Now we got some nice grouping, some trendlines that make sense. Let’s finish this off with a title and create some segments. I will add a vertical line and a horizontal line as well, creating four areas based on the median of the Gross Margin and the Discount.
+ ggtitle("Gross Sales vs Disount")
+ geom_hline(yintercept = median(BestRun_Demo$`Discount`), linetype="dotted",
color = "blue", size=1.5)
+ geom_vline(xintercept = median(BestRun_Demo$`Gross Margin`), linetype="dotted",
color = "blue", size=1.5)
And this is the final product. A quite complex graph. Ggplot allows you to start with a graph and add more and more elements to the canvas. It’s a nice way to add this.
Final thoughts. With all of the libraries that are standard in the R server you have an large number of options that you can work out, not only can you create visuals, but additionally you can do some machine learning like kmeans. All in all there are a wealth of options available either in a story or in an analytic application
Full Code:
library(ggplot2)
BestRun_Demo$ratio <- BestRun_Demo$`Gross Margin` / BestRun_Demo$Discount
kmeandata <- BestRun_Demo[,c(3,4,7)]
kmeandata <- scale(kmeandata) #standardize variables
kmeancluster <- kmeans(kmeandata, 5, nstart = 20)

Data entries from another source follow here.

(* ===== verification/Enums.v ===== *)
(** * Enumerations of the protocol

    The enumerations under [crypto/gen] with their [Spec] classes: the wire
    value of each enumerator ([to_type]), the decoder ([from_type], total, with
    [undefined] for every unassigned value) and the printed name.  [EnumSpec] is
    the template parameter of [EnumField]; [EnumSpecOk] is what the field codec
    needs of it, and every enumeration that goes on the wire is an instance. *)

From stdpp Require Import base numbers list strings.
From Stdlib Require Import Lia ZArith.
From S2P Require Import Prelude.

Class EnumSpec (E : Type) := {
  to_type : E -> Z;
  from_type : Z -> E;
  to_string : E -> string;
  undefined : E;
}.

Class EnumSpecOk (E : Type) `{!EqDecision E, !EnumSpec E} := {
  to_type_u8 (e : E) : is_byte (to_type e);
  from_to_type (e : E) : from_type (to_type e) = e;
  to_from_type v : is_byte v -> from_type (E := E) v <> undefined -> to_type (from_type (E := E) v) = v;
}.

Ltac enum_spec :=
  constructor;
  [ intros []; unfold is_byte; simpl; lia
  | by intros []
  | intros v Hv; simpl;
    match goal with |- ?f v <> _ -> _ => unfold f end;
    repeat case_match; simpl; intros; subst; first [reflexivity | congruence] ].

(** [enum class ParseError] *)
Inductive ParseError :=
| ParseError_ok
| ParseError_insufficient_bytes
| ParseError_undefined_enum
| ParseError_unexpected_function
| ParseError_too_many_bytes
| ParseError_impl_capacity_limit
| ParseError_reserved_bit
| ParseError_bad_vlength.

#[export] Instance ParseError_eq_dec : EqDecision ParseError.
Proof. solve_decision. Defined.

Definition ParseError_to_string (arg : ParseError) : string :=
  match arg with
  | ParseError_ok => "ok"
  | ParseError_insufficient_bytes => "insufficient_bytes"
  | ParseError_undefined_enum => "undefined_enum"
  | ParseError_unexpected_function => "unexpected_function"
  | ParseError_too_many_bytes => "too_many_bytes"
  | ParseError_impl_capacity_limit => "impl_capacity_limit"
  | ParseError_reserved_bit => "reserved_bit"
  | ParseError_bad_vlength => "bad_vlength"
  end.

(** [any]: is this an error? *)
Definition any_ParseError (value : ParseError) : bool := bool_decide (value <> ParseError_ok).

(** [enum class FormatError] *)
Inductive FormatError :=
| FormatError_ok
| FormatError_insufficient_space.

#[export] Instance FormatError_eq_dec : EqDecision FormatError.
Proof. solve_decision. Defined.

Definition FormatError_to_string (arg : FormatError) : string :=
  match arg with
  | FormatError_ok => "ok"
  | FormatError_insufficient_space => "insufficient_space"
  end.

(** [any]: is this an error? *)
Definition any_FormatError (value : FormatError) : bool := bool_decide (value <> FormatError_ok).

(** [enum class CryptoError] *)
Inductive CryptoError :=
| CryptoError_ok
| CryptoError_bad_key_type
| CryptoError_bad_length
| CryptoError_dh_x25519_fail
| CryptoError_undefined_algorithm
| CryptoError_mac_auth_fail
| CryptoError_signature_auth_fail
| CryptoError_bad_buffer_size
| CryptoError_no_valid_session
| CryptoError_expired_ttl
| CryptoError_nonce_replay
| CryptoError_max_nonce_exceeded
| CryptoError_max_session_time_exceeded
| CryptoError_empty_user_data
| CryptoError_clock_rollback
| CryptoError_aead_encrypt_fail
| CryptoError_aead_decrypt_fail.

#[export] Instance CryptoError_eq_dec : EqDecision CryptoError.
Proof. solve_decision. Defined.

Definition CryptoError_to_string (arg : CryptoError) : string :=
  match arg with
  | CryptoError_ok => "ok"
  | CryptoError_bad_key_type => "bad_key_type"
  | CryptoError_bad_length => "bad_length"
  | CryptoError_dh_x25519_fail => "dh_x25519_fail"
  | CryptoError_undefined_algorithm => "undefined_algorithm"
  | CryptoError_mac_auth_fail => "mac_auth_fail"
  | CryptoError_signature_auth_fail => "signature_auth_fail"
  | CryptoError_bad_buffer_size => "bad_buffer_size"
  | CryptoError_no_valid_session => "no_valid_session"
  | CryptoError_expired_ttl => "expired_ttl"
  | CryptoError_nonce_replay => "nonce_replay"
  | CryptoError_max_nonce_exceeded => "max_nonce_exceeded"
  | CryptoError_max_session_time_exceeded => "max_session_time_exceeded"
  | CryptoError_empty_user_data => "empty_user_data"
  | CryptoError_clock_rollback => "clock_rollback"
  | CryptoError_aead_encrypt_fail => "aead_encrypt_fail"
  | CryptoError_aead_decrypt_fail => "aead_decrypt_fail"
  end.

(** [enum class Function] *)
Inductive Function :=
| Function_request_handshake_begin
| Function_reply_handshake_begin
| Function_reply_handshake_error
| Function_session_data
| Function_undefined.

#[export] Instance Function_eq_dec : EqDecision Function.
Proof. solve_decision. Defined.

(** [FunctionSpec::to_type]: the value of the enumerator. *)
Definition Function_to_type (arg : Function) : Z :=
  match arg with
  | Function_request_handshake_begin => 0x0
  | Function_reply_handshake_begin => 0x1
  | Function_reply_handshake_error => 0x2
  | Function_session_data => 0x3
  | Function_undefined => 0xff
  end.

Definition Function_from_type (arg : Z) : Function :=
  match arg with
  | 0x0 => Function_request_handshake_begin
  | 0x1 => Function_reply_handshake_begin
  | 0x2 => Function_reply_handshake_error
  | 0x3 => Function_session_data
  | _ => Function_undefined
  end.

Definition Function_to_string (arg : Function) : string :=
  match arg with
  | Function_request_handshake_begin => "request_handshake_begin"
  | Function_reply_handshake_begin => "reply_handshake_begin"
  | Function_reply_handshake_error => "reply_handshake_error"
  | Function_session_data => "session_data"
  | _ => "undefined"
  end.

#[export] Instance FunctionSpec : EnumSpec Function := {|
  to_type := Function_to_type;
  from_type := Function_from_type;
  to_string := Function_to_string;
  undefined := Function_undefined;
|}.

#[export] Instance FunctionSpec_ok : EnumSpecOk Function.
Proof. enum_spec. Qed.

(** [enum class HandshakeEphemeral] *)
Inductive HandshakeEphemeral :=
| HandshakeEphemeral_x25519
| HandshakeEphemeral_nonce
| HandshakeEphemeral_none
| HandshakeEphemeral_undefined.

#[export] Instance HandshakeEphemeral_eq_dec : EqDecision HandshakeEphemeral.
Proof. solve_decision. Defined.

(** [HandshakeEphemeralSpec::to_type]: the value of the enumerator. *)
Definition HandshakeEphemeral_to_type (arg : HandshakeEphemeral) : Z :=
  match arg with
  | HandshakeEphemeral_x25519 => 0x0
  | HandshakeEphemeral_nonce => 0x1
  | HandshakeEphemeral_none => 0x2
  | HandshakeEphemeral_undefined => 0xff
  end.

Definition HandshakeEphemeral_from_type (arg : Z) : HandshakeEphemeral :=
  match arg with
  | 0x0 => HandshakeEphemeral_x25519
  | 0x1 => HandshakeEphemeral_nonce
  | 0x2 => HandshakeEphemeral_none
  | _ => HandshakeEphemeral_undefined
  end.

Definition HandshakeEphemeral_to_string (arg : HandshakeEphemeral) : string :=
  match arg with
  | HandshakeEphemeral_x25519 => "x25519"
  | HandshakeEphemeral_nonce => "nonce"
  | HandshakeEphemeral_none => "none"
  | _ => "undefined"
  end.

#[export] Instance HandshakeEphemeralSpec : EnumSpec HandshakeEphemeral := {|
  to_type := HandshakeEphemeral_to_type;
  from_type := HandshakeEphemeral_from_type;
  to_string := HandshakeEphemeral_to_string;
  undefined := HandshakeEphemeral_undefined;
|}.

#[export] Instance HandshakeEphemeralSpec_ok : EnumSpecOk HandshakeEphemeral.
Proof. enum_spec. Qed.

(** [enum class HandshakeHash] *)
Inductive HandshakeHash :=
| HandshakeHash_sha256
| HandshakeHash_undefined.

#[export] Instance HandshakeHash_eq_dec : EqDecision HandshakeHash.
Proof. solve_decision. Defined.

(** [HandshakeHashSpec::to_type]: the value of the enumerator. *)
Definition HandshakeHash_to_type (arg : HandshakeHash) : Z :=
  match arg with
  | HandshakeHash_sha256 => 0x0
  | HandshakeHash_undefined => 0xff
  end.

Definition HandshakeHash_from_type (arg : Z) : HandshakeHash :=
  match arg with
  | 0x0 => HandshakeHash_sha256
  | _ => HandshakeHash_undefined
  end.

Definition HandshakeHash_to_string (arg : HandshakeHash) : string :=
  match arg with
  | HandshakeHash_sha256 => "sha256"
  | _ => "undefined"
  end.

#[export] Instance HandshakeHashSpec : EnumSpec HandshakeHash := {|
  to_type := HandshakeHash_to_type;
  from_type := HandshakeHash_from_type;
  to_string := HandshakeHash_to_string;
  undefined := HandshakeHash_undefined;
|}.

#[export] Instance HandshakeHashSpec_ok : EnumSpecOk HandshakeHash.
Proof. enum_spec. Qed.

(** [enum class HandshakeKDF] *)
Inductive HandshakeKDF :=
| HandshakeKDF_hkdf_sha256
| HandshakeKDF_undefined.

#[export] Instance HandshakeKDF_eq_dec : EqDecision HandshakeKDF.
Proof. solve_decision. Defined.

(** [HandshakeKDFSpec::to_type]: the value of the enumerator. *)
Definition HandshakeKDF_to_type (arg : HandshakeKDF) : Z :=
  match arg with
  | HandshakeKDF_hkdf_sha256 => 0x0
  | HandshakeKDF_undefined => 0xff
  end.

Definition HandshakeKDF_from_type (arg : Z) : HandshakeKDF :=
  match arg with
  | 0x0 => HandshakeKDF_hkdf_sha256
  | _ => HandshakeKDF_undefined
  end.

Definition HandshakeKDF_to_string (arg : HandshakeKDF) : string :=
  match arg with
  | HandshakeKDF_hkdf_sha256 => "hkdf_sha256"
  | _ => "undefined"
  end.

#[export] Instance HandshakeKDFSpec : EnumSpec HandshakeKDF := {|
  to_type := HandshakeKDF_to_type;
  from_type := HandshakeKDF_from_type;
  to_string := HandshakeKDF_to_string;
  undefined := HandshakeKDF_undefined;
|}.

p <- ggplot(BestRun_Demo, aes(x=`Gross Margin`, y=`Discount`, color = factor(kmeancluster$cluster)))
p <- p + geom_point() + geom_smooth() + ggtitle("Gross Sales vs Disount")
p <- p + geom_vline(xintercept = median(BestRun_Demo$`Gross Margin`), linetype="dotted",
color = "blue", size=1.5)
p <- p + geom_hline(yintercept = median(BestRun_Demo$`Discount`), linetype="dotted",
color = "blue", size=1.5)
p